Personal information
- Date of birth: 16 August 1975 (age 51)
- Place of birth: Vichy, France
- Position: Defender

Youth career
- 1989–1993: RC Vichy

Senior career*
- Years: Team / Apps / (Gls)
- 1993–1994: Auxerre / 0 / (0)
- 1994–1997: Cournon-d'Auvergne / 76 / (0)
- 1997–2001: Volendam / 22 / (0)
- 2002–2007: Omniworld / 103 / (2)
- Total:  / 221 / (2)

= Vincent Gouttebarge =

French footballer (born 1975)

Vincent Gouttebarge (born 16 August 1975) is a French former professional footballer who as of 2021 works as a medical scientist.

==Football career==
Born in Vichy, Gouttebarge played football in France between 1993 and 1997 for AJ Auxerre and FC Cournon-d'Auvergne before moving to the Netherlands. There he played for FC Volendam and FC Omniworld ( now Almere City FC ). In 1997, Gouttebarge was the first Frenchman who played in the Dutch Premier League (Eredivisie). Due to severe injuries, Gouttebarge played only 232 games as a professional footballer between 1993 and 2007. The Frenchman, also the holder of a Dutch passport, announced early in the 2006/2007 season that he would stop playing professional football at the end of the season in order to concentrate on his academic career. His last game was in 2007 in the away match against AGOVV.

==Professional career==
During his professional career, Gouttebarge studied sports science at the University Blaise Pascal in Clermont - Ferrand, and graduated in 2000 with a degree in exercise physiology. From 2002, Gouttebarge studied next to his football career at the Academic Medical Center / Faculty of Medicine at the University of Amsterdam. Gouttebarge wrote a PhD thesis on clinimetrics and earned his PhD degree in late 2008. As of 2021, Gouttebarge is extraordinary professor at the Section Sports Medicine of the University of Pretoria while working at the Orthopaedic Surgery department of the Amsterdam University Medical Centers. He is also chief medical officer at FIFPRO (Football Players Worldwide), the international union for professional footballers.
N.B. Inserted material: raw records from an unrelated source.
(** The rendered tree, lines 117-235: which handler a control calls, and when
    the control is there and enabled. *)
Definition dispatch (e : Event) (w : World) : World :=
  let s := st w in
  match e with
  | FileInputChange selectedFile => rerender (onFileChange selectedFile s) w
  | DocumentLoadSuccess n =>
      if shown s then rerender (onDocumentLoadSuccess n s) w else w
  | ClickTool tool => if shown s then selectTool tool w else w
  | PenColorInput v =>
      if shown s && mode_is (annotationMode s) (Some pen)
      then rerender (setPenColor v s) w else w
  | PenSizeInput v =>
      if shown s && mode_is (annotationMode s) (Some pen)
      then rerender (setPenSize v s) w else w
  | HighlighterColorInput v =>
      if shown s && mode_is (annotationMode s) (Some highlighter)
      then rerender (setHighlighterColor v s) w else w
  | HighlighterSizeInput v =>
      if shown s && mode_is (annotationMode s) (Some highlighter)
      then rerender (setHighlighterSize v s) w else w
  | ClickPrevious =>
      if shown s && negb (currentPage s =? 1)
      then goToPage (currentPage s - 1) w else w
  | ClickNext =>
      if shown s && negb (currentPage s =? numPages s)
      then goToPage (currentPage s + 1) w else w
  | WindowResize => if resizeListener w then exec handleResize w else w
  | PointerDraw result =>
      (* fabric's own pointer handling: in drawing mode the gesture is
         handed to the brush of the canvas and leaves [result] as its
         objects; on a canvas without a brush nothing is drawn *)
      match fabricRef w with
      | Some c =>
          if isDrawingMode c
          then match freeDrawingBrush c with
               | Some _ => with_fabricRef (Some (set_objects result c)) w
               | None => w
               end
          else w
      | None => w
      end
  | DomUpdate c p => with_dom c p w
  end.

(** The worlds the component can be in. *)
Inductive reachable : World -> Prop :=
| reach_mount : reachable initialWorld
| reach_event (e : Event) (w : World) :
    reachable w -> reachable (dispatch e w).

Fixpoint run (es : list Event) (w : World) : World :=
  match es with
  | [] => w
  | e :: es' => run es' (dispatch e w)
  end.

(** The canvas the effect constructs for a page container of the given size. *)
Definition freshCanvas (page : HTMLDivElement) : Canvas :=
  mkCanvas true (clientWidth page) (clientHeight page) true defaultBrush [].

(** A surface is set up for state [s] when its drawing mode and its brush are
    what [updateDrawingMode] leaves on a new canvas. *)
Definition configuredFor (s : AppState) (c : Canvas) : Prop :=
  forall page,
    isDrawingMode c = isDrawingMode (configure s (freshCanvas page)) /\
    freeDrawingBrush c = freeDrawingBrush (configure s (freshCanvas page)).

(** What holds of the store in every reachable world. *)
Definition storeInv (w : World) : Prop :=
  forall c, fabricRef w = Some c ->
            effectCleanup w = true /\ configuredFor (st w) c.

(** The session's page range. *)
Definition pageInRange (s : AppState) : Prop :=
  1 <= currentPage s <= numPages s.

(** Scenario worlds: the pen is picked on page 1; a stroke is drawn; the
    user then moves to page 2. *)
Definition penWorld : World := run (openDocument ++ [ClickTool pen]) initialWorld.

Definition drawnWorld : World := dispatch (PointerDraw [sampleStroke]) penWorld.

Definition secondPageWorld : World := dispatch ClickNext penWorld.

(** A file was chosen and the page container is attached but not laid out. *)
Definition collapsedWorld : World :=
  run [FileInputChange (Some sampleFile);
       DocumentLoadSuccess 3;
       DomUpdate (Some AnnotationCanvas) (Some (mkDiv 0 0))] initialWorld.

(** The stroke is on the canvas and the page container has been laid out
    anew, at another size. *)
Definition relaidWorld : World :=
  dispatch (DomUpdate (Some AnnotationCanvas) (Some (mkDiv 800 1000)))
           drawnWorld.

(** The component is removed: React runs the cleanup of the last effect run,
    if that run returned one. *)
Definition unmount (w : World) : World :=
  if effectCleanup w
  then exec (cleanup ;;; write (with_effectCleanup false)) w
  else w.

(** ** Reading the record of constructor and dispose calls *)

Definition surfaceLive (w : World) : bool :=
  match fabricRef w with
  | Some _ => true
  | None => false
  end.

(** One call, seen from "is a canvas alive": a canvas may be constructed only
    when none is alive and disposed only when one is; anything else is a leak
    or a second dispose. *)
Definition logStep (live : option bool) (e : SurfaceEvent) : option bool :=
  match live, e with
  | Some false, Created _ => Some true
  | Some true, Disposed _ => Some false
  | _, _ => None
  end.

Definition logState (l : list SurfaceEvent) : option bool :=
  fold_left logStep l (Some false).

(** What React, the window and the record agree on. *)
Definition wellKept (w : World) : Prop :=
  effectCleanup w = surfaceLive w /\
  resizeListener w = surfaceLive w /\
  logState (lifecycle w) = Some (surfaceLive w).


(** ** The attributes of the rendered controls (lines 139-228) *)

Definition toolButtonClass (tool : Tool) (s : AppState) : string :=
  String.append "tool-button "
    (if mode_is (annotationMode s) (Some tool) then "active" else "").

Definition penInputsDisabled (s : AppState) : bool :=
  negb (mode_is (annotationMode s) (Some pen)).

Definition highlighterInputsDisabled (s : AppState) : bool :=
  negb (mode_is (annotationMode s) (Some highlighter)).

Definition previousDisabled (s : AppState) : bool := currentPage s =? 1.

Definition nextDisabled (s : AppState) : bool := currentPage s =? numPages s.

(** More scenario worlds: page 2 reached with no tool picked; the stroke is
    on the canvas and the viewer's elements have been taken off the page. *)
Definition idleWorld : World := run (openDocument ++ [ClickNext]) initialWorld.
(** ** Claims about the scan as a whole *)

(** C9.  The scan is a function of its text: [check_balance] returns
    exactly one [Diagnostic] for every text (it never raises), so two runs
    on the same text yield the same one; [remove_comments_and_strings]
    likewise returns exactly one string. *)
Theorem C9_scan_deterministic (text : Py.str) :
  (exists d, check_balance text = Some d
             /\ forall d', check_balance text = Some d' -> d' = d)
  /\ (exists masked, remove_comments_and_strings text = Some masked
                     /\ forall masked',
                          remove_comments_and_strings text = Some masked' ->
                          masked' = masked).
Proof.
  split.
  - destruct (check_balance_total text) as [d Hd].
    exists d. split; [assumption | congruence].
  - destruct (remove_is_mask text) as (tags & _ & _ & Hm).
    eexists. split; [eassumption | congruence].
Qed.


(** Scenario 4 on the remover's output: masked, [{ // }\n}] is balanced. *)
Example masked_comment_line_balanced :
  remove_comments_and_strings Examples.comment_line
    = Some (Py.lit "{" ++ repeat Py.space 5 ++ [Py.newline] ++ Py.lit "}")
  /\ check_balance
       (Py.lit "{" ++ repeat Py.space 5 ++ [Py.newline] ++ Py.lit "}")
     = Some Balanced.
Proof. split; reflexivity. Qed.

(** The three occurrences the claim names, a brace in a string, in a line
    comment and in a block comment, each after an opening brace and before
    its closing brace: the remover blanks them and the masked text is
    balanced. *)
Example masked_string_balanced :
  spec_classify SCode (Py.lit "{" ++ [Py.dquote] ++ Py.lit "}"
                         ++ [Py.dquote] ++ Py.lit "}")
    = [Code; StringLiteral; StringLiteral; StringLiteral; Code]
  /\ remove_comments_and_strings
       (Py.lit "{" ++ [Py.dquote] ++ Py.lit "}" ++ [Py.dquote] ++ Py.lit "}")
     = Some (Py.lit "{   }")
  /\ check_balance (Py.lit "{   }") = Some Balanced.
Proof. repeat split. Qed.

Example masked_block_comment_balanced :
  spec_classify SCode (Py.lit "{/* } */}")
    = [Code; BlockComment; BlockComment; BlockComment; BlockComment;
       BlockComment; BlockComment; BlockComment; Code]
  /\ remove_comments_and_strings (Py.lit "{/* } */}")
     = Some (Py.lit "{       }")
  /\ check_balance (Py.lit "{       }") = Some Balanced.
Proof. repeat split. Qed.


(** * Further properties of the code *)

(** ** The matcher *)

(** What a [return] inside the loop tells. *)
Lemma body_return_inv (text : Py.str) (i : nat) (c : ascii)
    (stack : list Frame) (d : Diagnostic) :
  body text i c stack = Some (Return d) ->
  Py.contains closers c = true
  /\ ((stack = [] /\ d = UnmatchedClosing c (line_no text i) i)
      \/ exists s o idx,
           stack = s ++ [(o, idx)]
           /\ Py.dict_get pairs c <> Some o
           /\ d = MismatchedClosing c (line_no text i) o idx).
Proof.
  intros Hb.
  destruct (Py.contains openers c) eqn:Ho.
  - rewrite body_opener in Hb by assumption. discriminate.
  - destruct (Py.contains closers c) eqn:Hc.
    + split; [reflexivity|].
      destruct (snoc_cases stack) as [-> | (s & [o idx] & ->)].
      * rewrite body_closer_empty in Hb by assumption.
        injection Hb as <-. now left.
      * rewrite body_closer_pop in Hb by assumption. right.
        exists s, o, idx. split; [reflexivity|].
        destruct (Py.dict_get pairs c) as [e|] eqn:Ed; simpl in Hb.
        -- destruct (Ascii.eqb e o) eqn:Ee; simpl in Hb; [discriminate|].
           apply Ascii.eqb_neq in Ee. injection Hb as <-.
           split; congruence.
        -- injection Hb as <-. split; congruence.
    + rewrite body_other in Hb by assumption. discriminate.
Qed.

Lemma for_loop_return_inv (text items : Py.str) :
  forall (i : nat) (stack : list Frame) (d : Diagnostic),
  for_loop text items i stack = Some (Return d) ->
  exists pre c post st,
    items = pre ++ c :: post
    /\ for_loop text pre i stack = Some (Next st)
    /\ body text (i + List.length pre) c st = Some (Return d).
Proof.
  induction items as [|c items IH]; intros i stack d H; simpl in H;
    [discriminate|].
  destruct (body text i c stack) as [[d' | s'] |] eqn:Hb; try discriminate.
  - injection H as <-. exists [], c, items, stack. simpl.
    now rewrite Nat.add_0_r.
  - destruct (IH _ _ _ H) as (pre & c' & post & st & -> & Hpre & Hbody).
    exists (c :: pre), c', post, st. simpl. rewrite Hb.
    rewrite Nat.add_succ_r. auto.
Qed.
Gouttebarge’s work focusses on a wide range of sports medicine domains being relevant in professional sports (emphasis on football), striving to protect and promote the physical, mental and social health of active and former professional athletes. Gouttebarge is chair of the International Olympic Committee (IOC) Mental Health Working Group, co-director of the IOC Programs on Mental Health in Elite Sport, member of the Concussion Expert Group of the International Football Association Board (The IFAB), member of the Medical Expert Group of the French Professional Football League (LFP), and member of the South African Sports Medicine Association (SASMA). Gouttebarge is also member of the editorial board of the South African Journal of Sports Medicine and Injury Epidemiology.